▶ [Task details]
Return exactly the lines of the records below, starting at the line that contains "Record FsMonitor := mkFsMonitor" and ending at the line that contains "Definition new_FsMonitor : FsMonitor", with both of those lines kept.

▶ [Exercise material]
******************************
(* ===== verification/FsMonitor.v ===== *)
(** * FsMonitor: the pool of FreeSWITCH servers

    [fs-monitor.h] and [fs-monitor.cpp].  The pool keeps the connections
    ([FsInstance]), the addresses that count as application servers, and the
    position of the round robin.  A [shared_ptr] to an instance is modelled by
    its index in [m_servers]; [std::sort] is a parameter, with the two laws the
    C++ standard gives it. *)

From S2P Require Import Prelude Text Sip Tokenizer FsMessage FsInstance.

(** ** Data *)

Record FsMonitor := mkFsMonitor {
  m_servers : list FsInstance;
  m_RRInterval : Z;
  m_nLastServer : Z;
  m_nLastRR : Z;
  m_setServers : gset string
}.

#[export] Instance FsMonitor_rebuild : Rebuild FsMonitor := fun m =>
  mkFsMonitor (m_servers m) (m_RRInterval m) (m_nLastServer m) (m_nLastRR m) (m_setServers m).

(** The constructor. *)
Definition new_FsMonitor : FsMonitor := mkFsMonitor [] 0 0 0 ∅.

Definition MAX_SERVERS_TO_TRY : Z := 3.

(** ** The set of servers *)

(** One address of [reset]: [strAddress] and [nPort] are declared outside the
    loop, so what an address leaves out is taken from the one before. *)
Definition parse_address (address : string) (acc : string * Z) : string * Z :=
  match tokenize ":" address with
  | [] => acc
  | [strAddress] => (strAddress, snd acc)
  | strAddress :: nPort :: _ => (strAddress, atoi_u32 nPort)
  end.

Fixpoint reset_servers (servers : list string) (acc : string * Z) (m : FsMonitor) : FsMonitor :=
  match servers with
  | [] => m
  | address :: servers =>
      let acc := parse_address address acc in
      reset_servers servers acc
        (m <| m_servers ::= fun l => l ++ [start (new_FsInstance (fst acc) (snd acc))] |>
           <| m_setServers ::= fun s => {[ fst acc ]} ∪ s |>)
  end.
******************************
▶ [Solution for this problem]
Record FsMonitor := mkFsMonitor {
  m_servers : list FsInstance;
  m_RRInterval : Z;
  m_nLastServer : Z;
  m_nLastRR : Z;
  m_setServers : gset string
}.

#[export] Instance FsMonitor_rebuild : Rebuild FsMonitor := fun m =>
  mkFsMonitor (m_servers m) (m_RRInterval m) (m_nLastServer m) (m_nLastRR m) (m_setServers m).

(** The constructor. *)
Definition new_FsMonitor : FsMonitor := mkFsMonitor [] 0 0 0 ∅.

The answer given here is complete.